Consistent with the Morse’s criteria for using intercoder reliability, we conducted semi-structured interviews using the same questions in the same order and coded the data on completion of data collection (Morse, 1997). Because these interviews were not unstructured and the interview guide was not interactive or emergent, coding interpretations and decisions could be subjected to inter-rater reliability procedures. We calculated inter-rater reliability by the number of codes agreed on by two independent raters divided by the total number of codes used by the two raters, ultimately establishing an inter-rater reliability of .8 (Bernard & Ryan, 1998). After establishing this level of reliability, the remaining interviews were coded by a single coder. Discussions between the authors were used to verify the final interpretation of the data (Miles & Huberman, 1994).
A document compiling illustrative quotes for each of the categories was created in parallel to this process. Through this document, we were able to more easily retrieve key quotes, enhancing clarity from the data regarding the intent and nature of the various codes, and allowing us to compare participant perspectives within a category or theme. The TTI aided in the organization of our findings. We did not use the TTI as a template for thematic identification or confirmation (Miles & Huberman, 1994; Willms et al., 1990).
Findings
Participant Characteristics
We interviewed six male and six female physicians, ranging in age from 31 to 57 years. Six were family practice physicians, five were internal medicine, and one specialized in OB/GYN. All participants were affiliated with a university health-system, but five practiced in offsite community locations. Years in practice ranged from 3-22 with all physicians reporting diverse patient populations in terms of age, insurance status, socio-economic status, race, and health needs.
Themes
Participants defined prevention in the context of MM and, consistent with the TTI, they discussed intrapersonal, interpersonal, and cultural/environmental influences on their prevention counseling practices. The intrapersonal factors identified related to patients’ MM status. The interpersonal factors centered around issues of patient-physician relationships of trust. The cultural/environmental factors addressed systems factors. Participants also discussed recommendations for enhancing prevention counseling, including their own methods for keeping track of prevention.
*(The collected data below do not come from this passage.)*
Lemma quot_S p X i : quot p X (S i) = X * quot p X i + p (S i).
Proof.
  unfold quot. replace (S i + 1)%nat with (S (i + 1)) by lia. rewrite fsum_S. replace (i + 1)%nat with (S i) at 2 3 by lia. rewrite Nat.sub_diag. unfold fsum. rewrite <- lsum_scale.
  f_equal; [|cbn [pow]; replace (i + 1)%nat with (S i) by lia; ring]. apply lsum_ext. intros j Hj%in_seq. replace (S i - j)%nat with (S (i - j)) by lia. cbn [pow]. ring.
Qed.

Lemma quot_0 p X : quot p X 0 = p 0%nat.
Proof. unfold quot. cbn. ring. Qed.

Lemma quot_spec p X x n : fsum (S n) (fun i => quot p X i * pow x i) * (f1 - X * x) = peval (S n) p x - X * quot p X n * pow x (S n).
Proof.
  induction n as [|n IH].
  - unfold peval. rewrite !fsum_S, quot_0. cbn. ring.
  - unfold peval in *. rewrite fsum_S, (fsum_S (S n) (fun i => p i * pow x i)).
    transitivity (fsum (S n) (fun i => quot p X i * pow x i) * (f1 - X * x) + quot p X (S n) * pow x (S n) * (f1 - X * x)); [ring|].
    rewrite IH, quot_S. cbn [pow]. ring.
Qed.

Lemma quot_inverse p X x i : X * x = f1 -> quot p X i * pow x i = peval (i + 1) p x.
Proof.
  intros H. unfold quot, peval, fsum. transitivity (pow x i * lsum (seq 0 (i + 1)) (fun j => p j * pow X (i - j))); [ring|]. rewrite <- lsum_scale.
  apply lsum_ext. intros j Hj%in_seq. replace i with ((i - j) + j)%nat at 1 by lia. rewrite pow_add.
  transitivity (p j * pow x j * (pow X (i - j) * pow x (i - j))); [ring|]. rewrite pow_inv by done. ring.
Qed.

Section polynomial.
Context (p : nat -> F) (d : nat) (Hd : forall i, (d < i)%nat -> p i = f0).

Lemma peval_more n m x : (d < n)%nat -> (d < m)%nat -> peval n p x = peval m p x.
Proof.
  intros Hn Hm. unfold peval. assert (forall n i, (d + 1 <= i < n)%nat -> p i * pow x i = f0) as H by (intros k i Hi; rewrite Hd by lia; ring).
  rewrite (fsum_more (d + 1) n _ ltac:(lia) (H n)), (fsum_more (d + 1) m _ ltac:(lia) (H m)). done.
Qed.

Lemma quot_end X x i : X * x = f1 -> peval (S d) p x = f0 -> (d <= i)%nat -> quot p X i = f0.
Proof.
  intros HX Hr Hi. pose proof (quot_inverse p X x i HX) as H. rewrite (peval_more (i + 1) (S d)), Hr in H by lia. apply mul_zero in H as [|H]; [done|].
  exfalso. apply (pow_zero x i) in H; [done|]. intros ->. apply one_zero. rewrite <- HX. ring.
Qed.

(** At another root the quotient vanishes, too. *)
Lemma quot_root X x y n : X * x = f1 -> peval (S d) p x = f0 -> peval (S d) p y = f0 -> x <> y -> (d <= n)%nat ->
  fsum (S n) (fun i => quot p X i * pow y i) = f0.
Proof.
  intros HX Hx Hy Hne Hn. pose proof (quot_spec p X y n) as H. rewrite (peval_more (S n) (S d)), Hy, (quot_end X x n HX Hx) in H by lia.
  assert (fsum (S n) (fun i => quot p X i * pow y i) * (f1 - X * y) = f0) as E by (rewrite H; ring). apply mul_zero in E as [|E]; [done|]. exfalso. apply Hne.
  assert (X * y = f1) as Ey by (symmetry; by apply sub_zero). transitivity (x * (X * y)); [rewrite Ey; ring|]. transitivity ((X * x) * y); [ring|]. rewrite HX. ring.
Qed.

(** At the root itself it is the formal derivative, up to the factor [x]. *)
Lemma quot_derivative X x n : X * x = f1 ->
  fsum n (fun i => quot p X i * pow x i) = (if Nat.odd n then peval n p x else f0) + fsum n (fun i => if Nat.odd i then p i * pow x i else f0).
Proof.
  intros HX. induction n as [|n IH]; [cbn; ring|]. rewrite !fsum_S, IH, quot_inverse by done. rewrite Nat.odd_succ, <- Nat.negb_odd. replace (n + 1)%nat with (S n) by lia.
  unfold peval. rewrite !fsum_S. destruct (Nat.odd n); cbn [negb]; [|ring].
  set (P := fsum n _). set (D := fsum n _). transitivity ((P + P) + (D + p n * pow x n)); [ring|]. rewrite char2. ring.
Qed.

Context (Hp0 : p 0%nat = f1) (xs : list F) (Hxs : List.NoDup xs) (Hroots : Forall (fun x => peval (S d) p x = f0) xs).

Lemma root_count : (length xs <= d)%nat.
Proof.
  destruct (decide (length xs <= d)%nat) as [|H]; [done|]. exfalso. apply one_zero. rewrite <- Hp0. apply (peval_roots (S d) p xs); [done|done|lia|lia].
Qed.

Lemma all_roots x : length xs = d -> peval (S d) p x = f0 -> In x xs.
Proof.
  intros Hl Hx. destruct (in_dec Field2_dec x xs) as [|Hn]; [done|]. exfalso. apply one_zero. rewrite <- Hp0. apply (peval_roots (S d) p (x :: xs)); [by constructor|by constructor|cbn; lia|lia].
Qed.

Lemma derivative_nonzero X x n : length xs = d -> In x xs -> X * x = f1 -> (d <= n)%nat -> fsum (S n) (fun i => quot p X i * pow x i) <> f0.
Proof.
  intros Hl Hin HX Hn H. apply one_zero. rewrite <- Hp0, <- (quot_0 p X). rewrite List.Forall_forall in Hroots.
  apply (peval_roots d (quot p X) xs); [done| |lia|destruct xs; [done|cbn in Hl; lia]]. apply List.Forall_forall. intros y Hy. unfold peval.
  rewrite <- (fsum_more d (S n)); [|lia|intros i Hi; rewrite (quot_end X x) by (lia || by auto); ring].
  destruct (decide (x = y)) as [<-|Hne]; [exact H|]. apply (quot_root X x); auto.
Qed.
End polynomial.

(** ** Errors *)
Section errors.
Context (errs : list (F * F)) (Hdist : List.NoDup (map fst errs)) (Hnz : Forall (fun e => fst e <> f0 /\ snd e <> f0) errs).

(** The syndromes: locator and value of every error. *)
Definition psum (k : nat) : F := lsum errs (fun e => snd e * pow (fst e) k).

Lemma disc_psum p L k : (L <= k)%nat -> (forall i, (L < i <= k)%nat -> p i = f0) ->
  disc psum p k = lsum errs (fun e => snd e * quot p (fst e) L * pow (fst e) (k - L)).
Proof.
  intros HL Hp. unfold disc. rewrite (fsum_more (L + 1)); [|lia|intros i Hi; rewrite Hp by lia; ring].
  rewrite (fsum_ext _ _ (fun i => lsum errs (fun e => p i * (snd e * pow (fst e) (k - i))))); [|intros i Hi; unfold psum; by rewrite lsum_scale].
  unfold fsum. rewrite lsum_swap. apply lsum_ext. intros e He. unfold quot, fsum.
  transitivity (snd e * pow (fst e) (k - L) * lsum (seq 0 (L + 1)) (fun j => p j * pow (fst e) (L - j))); [|ring]. rewrite <- lsum_scale.
  apply lsum_ext. intros j Hj%in_seq. replace (k - j)%nat with ((k - L) + (L - j))%nat by lia. rewrite pow_add. ring.
Qed.

(** A recurrence that accounts for enough symbols vanishes at the locators. *)
Lemma massey p L n : (L + length errs <= n)%nat -> (forall i, (L < i)%nat -> p i = f0) -> (forall k, (L <= k < n)%nat -> disc psum p k = f0) ->
  Forall (fun e => quot p (fst e) L = f0) errs.
Proof.
  intros Hn Hp Ha. set (l := map (fun e => (fst e, snd e * quot p (fst e) L)) errs).
  assert (Forall (fun e => snd e = f0) l) as H.
  { apply vandermonde; [unfold l; by rewrite map_map|]. unfold l. rewrite length_map. intros j Hj. rewrite lsum_map. cbn [fst snd].
    specialize (Ha (L + j)%nat ltac:(lia)). rewrite (disc_psum p L) in Ha by (lia || (intros; apply Hp; lia)). by replace (L + j - L)%nat with j in Ha by lia. }
  apply List.Forall_forall. intros e He. rewrite List.Forall_forall in H, Hnz. specialize (H (fst e, snd e * quot p (fst e) L)). cbn [snd] in H.
  apply mul_zero in H as [H|]; [|done|unfold l; apply in_map_iff; by exists e]. by destruct (Hnz e He).
Qed.

Lemma bm_short n : (bmL (bm_run psum n) <= length errs)%nat.
Proof.
  induction n as [|n IH]; [cbn; lia|]. rewrite bm_run_S. pose proof (bm_run_ok psum n) as [_ _ _ Hp Ha _ _]. unfold bm_next.
  destruct ((2 * bmL (bm_run psum n) <=? n)%nat) eqn:E2; cbn [andb]; [|done]. case_bool_decide as Ed; cbn [negb bmL]; [done|].
  destruct (decide (bmL (bm_run psum n) + length errs <= n)%nat) as [Hn|]; [exfalso; apply Ed|lia].
  rewrite (disc_psum _ (bmL (bm_run psum n))) by (lia || (intros; apply Hp; lia)). apply lsum_0. intros e He.
  pose proof (massey _ _ n Hn Hp Ha) as Hq. rewrite List.Forall_forall in Hq. rewrite Hq by done. ring.
Qed.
The Relationship between Disease Management and Prevention Counseling
Physicians emphasized that prevention for patients with MM included primary, secondary, and tertiary prevention. Given this broad conceptualization of prevention, providers described significant time requirement devoted to prevention:
Even managing diabetes and hypertension is a preventative measure. So everything I do every day is all about preventative health care. It’s just making the patient better acutely to prevent things from happening again, well, that’s preventative measures. And then to maintain your quality metrics so you avoid things, too, like your colon cancer screen, making sure they’re doing that. So if you look at it in that context, probably 75% of the time that I spend with every patient is more preventative matters. And again if you look at my whole concept of how I practice medicine, of educating the patient, that’s preventative medicine in and of itself, which is how I practice medicine.
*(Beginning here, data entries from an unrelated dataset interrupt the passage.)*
Lemma corr_spec num1 den root v : is_byte num1 -> is_byte den -> num1 <> 0 -> den <> 0 -> 1 <= root <= 255 ->
  (el num1 = v * (apow root * el den))%F ->
  let tmp := multiply_power GF (pow_power GF root (divide_power GF (fcr RS) 1)) 255 in
  let c := galog (multiply_power GF (multiply_power GF (glog num1) (glog (galog tmp))) (255 - glog den)) in
  is_byte c /\ el c = v.
Proof.
  intros Hn Hd Hn0 Hd0 Hr E tmp c. change (fcr RS) with 0 in tmp. destruct (glog_spec num1 Hn Hn0) as [Hln _], (glog_spec den Hd Hd0) as [Hld Eld].
  assert (tmp = (root * 254) mod 255) as Etmp.
  { unfold tmp. rewrite divide_power_GF by lia. change ((0 - 1) mod 255) with 254. rewrite pow_power_mod, multiply_power_GF by (try apply Z.mod_pos_bound; lia).
    rewrite Zplus_mod_idemp_l. replace (root * 254 + 255) with (root * 254 + 1 * 255) by lia. by rewrite Z.mod_add by lia. }
  pose proof (Z.mod_pos_bound (root * 254) 255 ltac:(lia)) as Ht. rewrite <- Etmp in Ht. destruct (galog_spec tmp Ht) as (_ & _ & El).
  unfold c. rewrite El. set (m := multiply_power GF (glog num1) tmp). assert (0 <= m < 255) as Hm by (unfold m; rewrite multiply_power_GF by lia; apply Z.mod_pos_bound; lia).
  destruct (galog_spec m Hm) as (Hmb & Hm0 & Em). rewrite <- Em. split; [rewrite multiply_power_GF by (rewrite ?Em; lia); apply galog_mod_byte|].
  rewrite el_power by (done || lia). unfold m. rewrite el_power by (done || lia). rewrite E, Etmp, apow_mod.
  assert (el den = apow (glog den)) as Ed by (by rewrite <- el_galog, Eld by done).
  transitivity (v * (apow root * apow (root * 254)) * (apow (glog den) * apow (255 - glog den)))%F; [rewrite Ed; ring|].
  rewrite <- !apow_add by lia. replace (root + root * 254) with (root * 255) by lia. replace (glog den + (255 - glog den)) with (1 * 255) by lia.
  assert (forall k, apow (k * 255) = f1) as H1 by (intros k; unfold apow; rewrite Z_mod_mult; reflexivity). rewrite !H1. ring.
Qed.

Section forney.
Context (om Lam rt lt : list Z) (od deg : Z) (D : Z -> Z).

(** What the tables say about the error number [j]. *)
Definition located (j : Z) : Prop :=
  let num1 := power_sum RS (num1_terms om od) (rd rt j) in let den := power_sum RS (den_terms RS Lam deg) (rd rt j) in
  0 <= rd lt j < 255 /\ rd rt j = rd lt j + 1 /\ is_byte num1 /\ is_byte den /\ den <> 0 /\ is_byte (D (rd lt j)) /\ D (rd lt j) <> 0 /\
  (el num1 = el (D (rd lt j)) * (apow (rd rt j) * el den))%F.

Lemma forney_spec js rc data : Forall located js -> List.NoDup (map (rd lt) js) -> zlen data = 255 -> Forall is_byte data ->
  exists data', forney RS js om Lam rt lt od deg rc data = (rc - zlen (List.filter (fun j => 245 <=? rd lt j) js), data') /\
    zlen data' = 255 /\ forall q, 0 <= q < 255 -> rd data' q = if (q <? 245) && existsb (fun j => rd lt j =? q) js then Z.lxor (rd data q) (D q) else rd data q.
Proof.
  revert rc data. induction js as [|j js IH]; intros rc data Hj Hd Hz Hb.
  - exists data. cbn [forney List.filter existsb]. split; [f_equal; unfold zlen; cbn; lia|]. split; [done|]. intros q Hq. by rewrite andb_false_r.
  - apply List.Forall_cons_iff in Hj as [(Hloc & Hrt & Hn & Hdn & Hd0 & HD & HD0 & E) Hj]. cbn [map] in Hd. apply List.NoDup_cons_iff in Hd as [Hnew Hd].
    cbn [forney List.filter existsb]. change (myGalois RS) with GF. change (rs_codeLength RS) with 255. change (nroots RS) with 10. change (u8 (255 - 10)) with 245. unfold add_poly.
    set (num1 := power_sum RS (num1_terms om od) (rd rt j)) in *. set (den := power_sum RS (den_terms RS Lam deg) (rd rt j)) in *. destruct (Z.eqb_spec den 0) as [|_]; [done|].
    assert (num1 <> 0) as Hn0.
    { intros E0. rewrite E0 in E. change (el 0) with (f0 (F := GF256)) in E. symmetry in E. apply mul_zero in E as [E|E]; [by apply el_zero in E|]. apply mul_zero in E as [E|E]; [by apply apow_nonzero in E|]. by apply el_zero in E. }
    destruct (Z.eqb_spec num1 0) as [|_]; [done|]. destruct (Z.leb_spec 245 (rd lt j)) as [Hp|Hp].
    + destruct (IH (rc - 1) data Hj Hd Hz Hb) as (data' & E1 & E2 & E3). exists data'. split; [rewrite E1; f_equal; unfold zlen; cbn [length]; lia|]. split; [done|].
      intros q Hq. rewrite E3 by done. destruct (Z.eqb_spec (rd lt j) q) as [<-|]; [|done]. by destruct (Z.ltb_spec (rd lt j) 245); [lia|].
    + pose proof (corr_spec num1 den (rd rt j) (el (D (rd lt j))) Hn Hdn Hn0 Hd0 ltac:(lia) E) as Hc. cbv zeta in Hc. destruct Hc as [Hcb Hc].
      set (corr := galog (multiply_power GF (multiply_power GF (glog num1) _) (255 - glog den))) in *. apply el_inj in Hc; [|done..]. rewrite Hc, u8_small by auto with dab.
      destruct (IH rc (wr data (rd lt j) (Z.lxor (rd data (rd lt j)) (D (rd lt j)))) Hj Hd) as (data' & E1 & E2 & E3); [by rewrite zlen_wr|apply Forall_wr; auto with dab|].
      exists data'. split; [done|]. split; [done|]. intros q Hq. rewrite E3 by done. destruct (Z.eqb_spec (rd lt j) q) as [<-|Hne].
      * rewrite orb_true_l. destruct (Z.ltb_spec (rd lt j) 245); [|lia]. cbn [andb]. rewrite rd_wr_eq by lia.
        assert (existsb (fun j0 => rd lt j0 =? rd lt j) js = false) as ->; [|done]. apply not_true_iff_false. intros (k & Hk & Ek)%existsb_exists. apply Hnew. zbool. rewrite <- Ek. by apply in_map.
      * rewrite orb_false_l. by rewrite rd_wr_ne by done.
Qed.
End forney.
For patients with MM, a substantial aspect of preventive care encompassed management of existing conditions and prevention of complications to maximize quality of life and limit functional declines. One physician explained how his view of prevention among patients with MM encompassed disease management:
To me prevention is prevention not of preventing disease from happening, but in a chronic medical condition patient, it’s preventing those diseases from getting worse. So if you’ve already got somebody who’s diabetic and his kidneys are acting up, you want to prevent that from progressing… . You’re really doing preventive care in a different way; not in the traditional screening sense of prevention, but in the chronic medical condition patient, you’ve got to look at each one of those problems and see if you can prevent them from getting worse, at least extend the quality of life as long as you can.
One physician indicated that for patients with MM much of their preventive care is tertiary prevention, but that, “Primary prevention, for another co-morbidity that we’re trying to think about in the mix of everything, that’s where it gets dropped because we just don’t have the time.” Another physician provided an example of a patient in his mid-fifties with a history of heart attack and two bypass surgeries, poorly controlled diabetes, gout, arthritis, and chronic back pain who has never had a colonoscopy. He lamented this lack of primary prevention for fear that an additional condition could be too much for this patient:
He will probably die of his heart disease. But I would hate for him to get colon cancer too because he would have great difficulty surviving the big operation. And if we can remove or deliver a polyp before it became invasive, that would be much better for him physically than having to have a major operation.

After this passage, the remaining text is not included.